Традиция чайной церемонии
Культура древнего Востока насыщена непривычными для нас символами и традициями, загадочными, как иероглиф. Одна из таких традиций — знаменитая на весь мир чайная церемония.
Определить точную видовую принадлежность чайной церемонии в системе искусств, пользуясь категориями европейского искусствознания, нелегко. Ей нет аналогии не в одной художественной культуре Запада или Востока. Обыденная бытовая процедура чайного напитка была превращена здесь в особое канонизированное действо, разворачивавшееся во времени. Происходившее в специально организованной среде, «режиссура» ритуала строилась по законам художественной условности близкой к театральной. Архитектурное пространство организовывалось с помощью классических искусств, но при этом цели ритуала были не художественные, а религиозно-нравственные.
Философия чая — это не просто эстетизм в обычном значении слова, ибо она, соединяя в себе этику и религию, выражает наше представление о человеке в природе. Это — гигиена, потому что она побуждает к чистоте; это — бережливость, потому что она учит находить комфорт в простом; это — моральная геометрия, поскольку она определяет наше чувство меры по отношению к миру. Эта философия олицетворяет настоящий дух восточной демократии, делая всех своих приверженцев аристократами по вкусам.
Чай был сначала лекарством, а после сделался напитком. В Китае, в восьмом столетии, чай вошел в область поэзии, как средство утонченного развлечения. В пятнадцатом столетии чай возвысился до религии эстетизма — тиизма. Тиизм — это культ, основанный на поклонении прекрасному среди низости повседневного существования. Этот культ предписывает чистоту и гармонию, тайну милосердия во взаимных отношениях романтизм социального порядка. По существу, это — культ Несовершенного, поскольку он представляет слабую попытку совершись что-то, возможное в условиях того невозможного, что мы называем жизнью.
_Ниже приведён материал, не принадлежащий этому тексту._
Lemma filter_all_length {A} (P : A -> Prop) `{forall x, Decision (P x)}
    (l : list A) :
  Forall P l -> length (filter P l) = length l.
Proof.
  induction 1 as [|x l Hx Hl IH]; [reflexivity|].
  rewrite filter_cons. destruct (decide (P x)); [simpl; now rewrite IH | tauto].
Qed.

Lemma filter_take_length {A} (P : A -> Prop) `{forall x, Decision (P x)}
    (l : list A) (k : nat) :
  length (filter P (take k l)) <= length (filter P l).
Proof.
  rewrite <- (take_drop k l) at 2. rewrite filter_app, length_app. lia.
Qed.

Lemma filter_drop_length {A} (P : A -> Prop) `{forall x, Decision (P x)}
    (l : list A) (k : nat) :
  length (filter P (drop k l)) <= length (filter P l).
Proof.
  rewrite <- (take_drop k l) at 2. rewrite filter_app, length_app. lia.
Qed.

Instance Qle_transitive : Transitive Qle.
Proof. intros x y z. apply Qle_trans. Qed.

(** In an ascending list everything from position [i] on is at least
    the element at [i], and everything up to [i] is at most it. *)
Lemma ascending_split (l : list Q) : forall i a,
  StronglySorted Qle l -> l !! i = Some a ->
  Forall (fun y => Qle_bool a y = true) (drop i l) /\
  Forall (fun y => Qle_bool y a = true) (take (S i) l).
Proof.
  induction l as [|x l IH]; intros i a Hs Hi; [discriminate|].
  apply StronglySorted_inv in Hs as [Hs Hx].
  destruct i as [|i]; simpl in Hi.
  - injection Hi as ->. split.
    + simpl. constructor; [apply Qle_bool_iff, Qle_refl|].
      eapply Forall_impl; [exact Hx|]. intros y. apply Qle_bool_iff.
    + simpl. rewrite take_0. repeat constructor. apply Qle_bool_iff, Qle_refl.
  - destruct (IH i a Hs Hi) as [Hd Ht]. split; [exact Hd|].
    change (take (S (S i)) (x :: l)) with (x :: take (S i) l).
    constructor; [|exact Ht].
    apply Qle_bool_iff. rewrite Forall_forall in Hx. apply Hx.
    eapply list_elem_of_lookup_2; eassumption.
Qed.

Lemma count_at_least_perm m (l1 l2 : list Q) :
  l1 ≡ₚ l2 -> count_at_least m l1 = count_at_least m l2.
Proof. intros H. unfold count_at_least. now rewrite H. Qed.

Lemma count_at_most_perm m (l1 l2 : list Q) :
  l1 ≡ₚ l2 -> count_at_most m l1 = count_at_most m l2.
Proof. intros H. unfold count_at_most. now rewrite H. Qed.

Lemma count_at_least_antitone (m m' : Q) (l : list Q) :
  (m <= m')%Q -> count_at_least m' l <= count_at_least m l.
Proof.
  intros H. unfold count_at_least. induction l as [|y l IH]; [reflexivity|].
  rewrite !filter_cons.
  destruct (decide (Qle_bool m' y = true)) as [D | D];
    destruct (decide (Qle_bool m y = true)) as [E | E]; simpl; try lia.
  exfalso. apply E. apply Qle_bool_iff. apply Qle_bool_iff in D.
  eapply Qle_trans; eassumption.
Qed.

(** Counting around the value [p95] returns. *)
Lemma p95_rank_core (values : list Q) :
  values <> [] ->
  let idx := int_095 (length values - 1) in
  p95 values ∈ values /\
  idx + 1 <= count_at_most (p95 values) values /\
  length values - idx <= count_at_least (p95 values) values.
Proof.
  intros Hne idx. split; [now apply p95_elem|].
  assert (Hidx : idx < length (sorted values)).
  { rewrite sorted_length. pose proof (int_095_le (length values - 1)).
    subst idx. destruct values; [congruence|]. simpl in *. lia. }
  destruct (lookup_lt_is_Some_2 _ _ Hidx) as [a Ha].
  assert (Ep : p95 values = a).
  { rewrite p95_index by assumption. now apply nth_lookup_Some. }
  rewrite Ep.
  destruct (ascending_split (sorted values) idx a) as [Hd Ht]; [|exact Ha|].
  { apply Sorted_StronglySorted; [apply Qle_transitive | apply sorted_ascending]. }
  rewrite <- (count_at_most_perm a _ _ (sorted_perm values)).
  rewrite <- (count_at_least_perm a _ _ (sorted_perm values)).
  split.
  - unfold count_at_most.
    etransitivity; [|apply (filter_take_length _ _ (S idx))].
    rewrite filter_all_length by exact Ht. rewrite length_take. lia.
  - unfold count_at_least.
    etransitivity; [|apply (filter_drop_length _ _ idx)].
    rewrite filter_all_length by exact Hd.
    rewrite length_drop, sorted_length. lia.
Qed.

(** X6.  The rank of [p95]: for a non-empty list of [len] durations,
    with [idx = floor(0.95 * (len - 1))], the value returned is one of the
    durations, at least [idx + 1] of the durations are at most it and at
    least [len - idx] are at least it. *)
Theorem p95_rank (values : list Q) :
  values <> [] ->
  let idx := int_095 (length values - 1) in
  p95 values ∈ values /\
  idx + 1 <= count_at_most (p95 values) values /\
  length values - idx <= count_at_least (p95 values) values.
Proof. exact (p95_rank_core values). Qed.

Lemma p95_rank_witness :
  p95 [300; 100; 1300; 200]%Q ∈ [300; 100; 1300; 200]%Q /\
  int_095 (length [300; 100; 1300; 200]%Q - 1) + 1
    <= count_at_most (p95 [300; 100; 1300; 200]%Q) [300; 100; 1300; 200]%Q /\
  length [300; 100; 1300; 200]%Q - int_095 (length [300; 100; 1300; 200]%Q - 1)
    <= count_at_least (p95 [300; 100; 1300; 200]%Q) [300; 100; 1300; 200]%Q.
Proof. apply (p95_rank [300; 100; 1300; 200]%Q). discriminate. Defined.

(** X7.  A single slow sample does not reach the latency threshold
    once the window holds two samples or more: when at most one duration of
    the window is at or above the threshold, [p95] is below it. *)
Theorem single_outlier_below_p95_threshold (outcomes : list (Q * bool))
    (max_p95 : Q) :
  2 <= length outcomes ->
  count_at_least max_p95 (map fst outcomes) <= 1 ->
  (window_p95 outcomes < max_p95)%Q /\
  Qle_bool max_p95 (window_p95 outcomes) = false.
Proof.
  intros Hlen Hone.
  assert (L : (window_p95 outcomes < max_p95)%Q).
  { apply Qnot_le_lt. intros Hge. unfold window_p95 in Hge.
    set (values := map fst outcomes) in *.
    assert (Hl : length values = length outcomes) by apply length_map.
    assert (Hne : values <> []) by (intros E; rewrite E in Hl; simpl in Hl; lia).
    destruct (p95_rank_core values Hne) as (_ & _ & Hr).
    pose proof (count_at_least_antitone max_p95 (p95 values) values Hge).
    pose proof (int_095_floor (length values - 1)).
    assert (int_095 (length values - 1) + 2 <= length values) by lia.
    lia. }
  split; [exact L|].
  destruct (Qle_bool _ _) eqn:E; [|reflexivity].
  apply Qle_bool_iff in E. now apply Qle_not_lt in E.
Qed.

Lemma single_outlier_below_p95_threshold_witness :
  (window_p95 [(100%Q, true); (5000%Q, true); (120%Q, true)] < 1200)%Q /\
  Qle_bool 1200 (window_p95 [(100%Q, true); (5000%Q, true); (120%Q, true)])
    = false.
Proof.
  apply (single_outlier_below_p95_threshold
           [(100%Q, true); (5000%Q, true); (120%Q, true)] 1200%Q).
  - simpl. lia.
  - vm_compute. lia.
Defined.

End Rank.

(** ** Substrings and the baseline estimate *)

Section Baseline.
Тиизм проник и в элегантные будуары и в жилище смиренных. В обыденной речи на Востоке говорят о человеке, что в нем «совершенно нет чая», когда он нечувствителен к трагикомической стороне личной драмы. А о неукротимом эстете, который, не обращая внимания на мирскую трагедию, бросается стремглав в поток эмоций, говорят, что в нем «слишком много чая».
Посторонних наблюдателей удивляет внимание, оказываемое этой церемонии, некоторые шутливо называют ее «бурей в чашке чая». Но восточная философия говорит о том, насколько мала чаша человеческого наслаждения, как часто она переливается через край слезами и как легко осушить ее до дна в неутолимой жажде бесконечного. Люди предавались культу Вакха, прославляли даже кровавый образ Марса. Почему же не посвятить себя «Королеве Камелий», почему не радоваться теплому потоку сочувствия, который течет от ее алтаря. Жидкий янтарь в фарфоре цвета слоновой кости может дать посвященному ощущение соприкосновения с мягкой сдержанностью Конфуция, с остротой Лао-Цзы и со всей мудростью Востока.